This year's concept involved a layout that would fit on the arms of my patio-set chair. No need for benchwork, posts, sticks, support legs and the like. I found a piece of 1970's turquoise kitchen counter-top from my parents' kitchen. It used to sit between the stove and the fridge. Now it's inverted and sits between the arms of my chair! As happens each summer, I monkeyed around with various pieces of track, trying to find something that made sense in such a small space.
Immediately my thoughts went to 12x2 feet! Focus, man! One of the only ways to make any kind of operation viable on something so narrow is to use switchbacks. So I did. Needed...a concept! What's a believable one for a switchback layout? Mining operation with Shay locomotives? Mountain logging with Heisler locomotives? With little room for scenery, this would be open-concept. That means I'm open to any concept! Drone footage of a trial run with a 44-tonner (below). Tools at the ready, I was sure to include 'Mears piers' at the end of every track to prevent runaways!
Switchbacks means tail tracks and on something this narrow, tail tracks are short. That means short equipment. I'm used to using 44-tonners and Alco switchers, but this year everything needs to be short! So 44-tonners, a Tyco Shifter 0-4-0T and short freight cars. And what's the shortest freight car on every road? A caboose! That's it! Welcome to the Lyttle-Redd Caboose Co. I added an initial backdrop and of course I've got a beverage in place:
What's the story? It all began when little B'y Lyttle was born (cute-ola concept spoiler alert!) on his family's Angus beef ranch. He was the youngest, bringing up the rear of his family. He was always last to the dinner table, bath time and his parents mostly forgot he was there. Which was crummy of them. After college (his mother and father, both conductors ((of orchestras)) parentally (and parenthetically!) wondered where he'd got to for four years) he met Wellington Redd. His friends called him Well Redd. Born with a sprig of red hair at the tail-end of a road on Carrot-top Mountain in Kentucky, he left school at the age of 12. He lived in a van. Down by the river, though the van had a bay-window. He played hack-ey sack a lot at his out-of-the-way-car. Lyttle and Redd went into business together. Their collaboration gave them a coll-boost and they excelled at manufacturing things that came last, and were coloured red. Cabooses seemed like a natural coupling. So the Lyttle-Redd Caboose Co. was born!

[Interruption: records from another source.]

Section loop.
Context (c : site) (ctx : quotaState -> option error) (cls : quotaState -> bool).
Context (Hblk : forall s m, quota_blk s m -> cls s = false -> Blk s m).
Context (n : Z) (Hlim : unlimited c = false) (Hn : 0 <= n <= lim c).
Abbreviation loop fuel :=
  (acquire_loop ctx cls (cell_at c) (upd_at c) fuel n).

Definition woken (k : nat) (W : gmultiset tok) : Prop :=
  (W = ∅ /\ k = 0%nat) \/ W = {[+ Woken c k +]}.

Lemma woken_closes k W m s F :
  woken k W -> quota_inv s (W ⊎ m ⊎ F) -> (k <= closes (cell_at c s) <= bound)%nat.
Proof.
  intros HW [_ Hc]. destruct (Hc c) as [_ _ _ _ _ Hk Hcr]. split; [|lia].
  destruct HW as [[_ ->] | ->]; [lia|]. apply Hk.
  rewrite !gmultiset_elem_of_disj_union, gmultiset_elem_of_singleton. auto.
Qed.

Lemma woken_drop k W m s F :
  woken k W -> quota_inv s (W ⊎ m ⊎ F) -> quota_inv s (m ⊎ F).
Proof.
  intros [[-> _] | ->]; [by rewrite (left_id_L ∅ (⊎))|]. intros HI.
  eapply quota_inv_less; [exact HI|nonneg|less].
Qed.

Lemma wp_wait (g : nat) m (Q : option error -> gmultiset tok -> Prop) :
  holds_no None m -> (c <> None -> idle m) ->
  (forall e, Q (Some e) m) -> Q None ({[+ Woken c (S g) +]} ⊎ m) ->
  wp quota_inv Blk (await ctx cls (fun s => chan_closed g (cell_at c s)))
    ({[+ Wait c g n +]} ⊎ m) Q.
Proof.
  intros Hg Hi HE HQ. apply wp_select. intros s F HI. split.
  - intros E. apply app_eq_nil in E as [_ E]. apply app_eq_nil in E as [Ecl0 E].
    destruct (cls s) eqn:Ecl; [done|]. apply Hblk; [|done].
    exists c, g, n. destruct (chan_closed _ _) eqn:Ex; [done|].
    apply negb_false_iff, bool_decide_eq_true in Ex. split_and!; [|done|..].
    + rewrite gmultiset_elem_of_disj_union, gmultiset_elem_of_singleton. auto.
    + intros n'. rewrite gmultiset_elem_of_disj_union, gmultiset_elem_of_singleton.
      specialize (Hg n'). naive_solver.
    + intros Hc i n'. rewrite gmultiset_elem_of_disj_union, gmultiset_elem_of_singleton.
      specialize (Hi Hc i n'). naive_solver.
  - assert (quota_inv s (m ⊎ F)) as HIm by (eapply quota_inv_less; [exact HI|nonneg|less]).
    intros s' r. rewrite !elem_of_app. intros [Hin|[Hin|Hin]].
    + destruct (ctx s); [|by apply elem_of_nil in Hin].
      apply list_elem_of_singleton in Hin as [= -> ->]. eauto.
    + destruct (cls s); [|by apply elem_of_nil in Hin].
      apply list_elem_of_singleton in Hin as [= -> ->]. eauto.
    + destruct (chan_closed _ _) eqn:Ex; [|by apply elem_of_nil in Hin].
      apply list_elem_of_singleton in Hin as [= -> ->].
      exists ({[+ Woken c (S g) +]} ⊎ m). split; [|done]. destruct HI as [Hnn Hc].
      simpl in *. split; [revert Hnn; nonneg|]. intros c'. destruct (decide (c' = c)) as [->|Hne].
      * simpl. rewrite <- (assoc_L (⊎)). eapply cell_woken; [exact Ex|].
        rewrite (assoc_L (⊎)). apply Hc.
      * eapply cell_inv_less; [|apply Hc]. less.
Qed.

Lemma wp_acquire_loop fuel k W m (Q : option error -> gmultiset tok -> Prop) :
  woken k W -> (bound < k + fuel)%nat ->
  holds_no None m -> (c <> None -> idle m) ->
  (forall e, Q (Some e) m) -> Q None ({[+ Held c n +]} ⊎ m) ->
  wp quota_inv Blk (loop fuel) (W ⊎ m) Q.
Proof.
  intros HW Hf Hg Hi HE HQ. revert k W HW Hf. induction fuel as [|fuel IH]; intros k W HW Hf.
  { apply wp_stuck. intros s F HI. pose proof (woken_closes _ _ _ _ _ HW HI). lia. }
  cbn [acquire_loop]. apply wp_bind, wp_section. intros s F s' r HI.
  pose proof (woken_closes _ _ _ _ _ HW HI) as Hk.
  pose proof (woken_drop _ _ _ _ _ HW HI) as HI'. clear HI. rename HI' into HI.
  pose proof (proj2 HI c) as Hc.
  destruct (charge_or_subscribe n (cell_at c s)) as [q r'] eqn:Ecs. intros [= <- <-].
  destruct (fits n (cell_at c s)) eqn:Ef.
  - unfold charge_or_subscribe in Ecs. rewrite Ef in Ecs. simplify_eq.
    exists ({[+ Held c n +]} ⊎ m). split; [|done].
    eapply quota_inv_upd; [exact HI|nonneg|less|]. simpl.
    rewrite <- (assoc_L (⊎)). by apply cell_charge.
  - assert (forall g, r' = Some g -> (k <= g)%nat) as Hkg.
    { unfold charge_or_subscribe in Ecs. rewrite Ef in Ecs. unfold closes in Hk.
      destruct (c_changed _) as [g0|] eqn:E; simplify_eq; intros g [= <-]; [|lia].
      destruct Hc as [_ _ _ Hch _ _ _]. specialize (Hch _ E). lia. }
    destruct (cell_subscribe _ _ _ _ _ _ Hn Ef Ecs Hc) as (g & -> & Hc').
    specialize (Hkg g eq_refl).
    exists ({[+ Wait c g n +]} ⊎ m). split.
    { eapply quota_inv_upd; [exact HI|nonneg|less|]. simpl. by rewrite <- (assoc_L (⊎)). }
    apply wp_bind, wp_wait; [done..|].
    apply (IH (S g)); [by right | lia].
Qed.
End loop.

(** *** The methods *)
Lemma quota_inv_reject s m : quota_inv s m -> quota_inv (reject global_lens s) m.
Proof. intros [? Hc]. split; [done|]. intros c. specialize (Hc c). by destruct c. Qed.

Lemma idle_holds c m : idle m -> holds_no c m.
Proof. intros Hi. apply Hi. Qed.
Lemma idle_cons t m : match t with Held _ _ => False | _ => True end -> idle m -> idle ({[+ t +]} ⊎ m).
Proof.
  intros Ht Hi c n. rewrite gmultiset_elem_of_disj_union, gmultiset_elem_of_singleton.
  specialize (Hi c n). destruct t; naive_solver.
Qed.
Lemma holds_no_local i n m : idle m -> holds_no None ({[+ Held (Some i) n +]} ⊎ m).
Proof.
  intros Hi n'. rewrite gmultiset_elem_of_disj_union, gmultiset_elem_of_singleton.
  specialize (Hi None n'). naive_solver.
Qed.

With Redd wanting to get away from it all, and Lyttle late therefore missing the meeting, they soon found their factory built at the top of Cabin Mountain. With an air of affability, they churned out BBC's (Brain-Box Cars) at the rate of one every six months! This was their big brake and business was good, for an under-achiever and a high school drop-out! They used tiny locomotives to take each car down the mountain to the mainline for furtherance to the ordering railroad. Gotta go answer the phone - it's my Front Porch Layout concept calling! I added this view-block. The finished cabooses are stored on the rear-most track prior to pick-up by the plucky locomotive! Did I mention beverages?
Now for my annual shamless plug...is it time for you to consider your own outdoor model railroad for this summer? It's not too late! The summer is young and so are we! To the scrap lumber pile, mes amis! Storm the ramparts of conventional indoor model railroading! Get outdoors to hear the swans honk, the loons plaintively wail and the chickadees chick. Grab a beverage. My laptop transformer powers a Walthers self-propelled crane as it brings another finished product of the Lyttle-Redd Caboose Company out to the mainline after an (imagined) tortoise-paced tortuous trip down the mountain! I may do more scenicking. I may not. I like the wood grain of that old inverted countertop!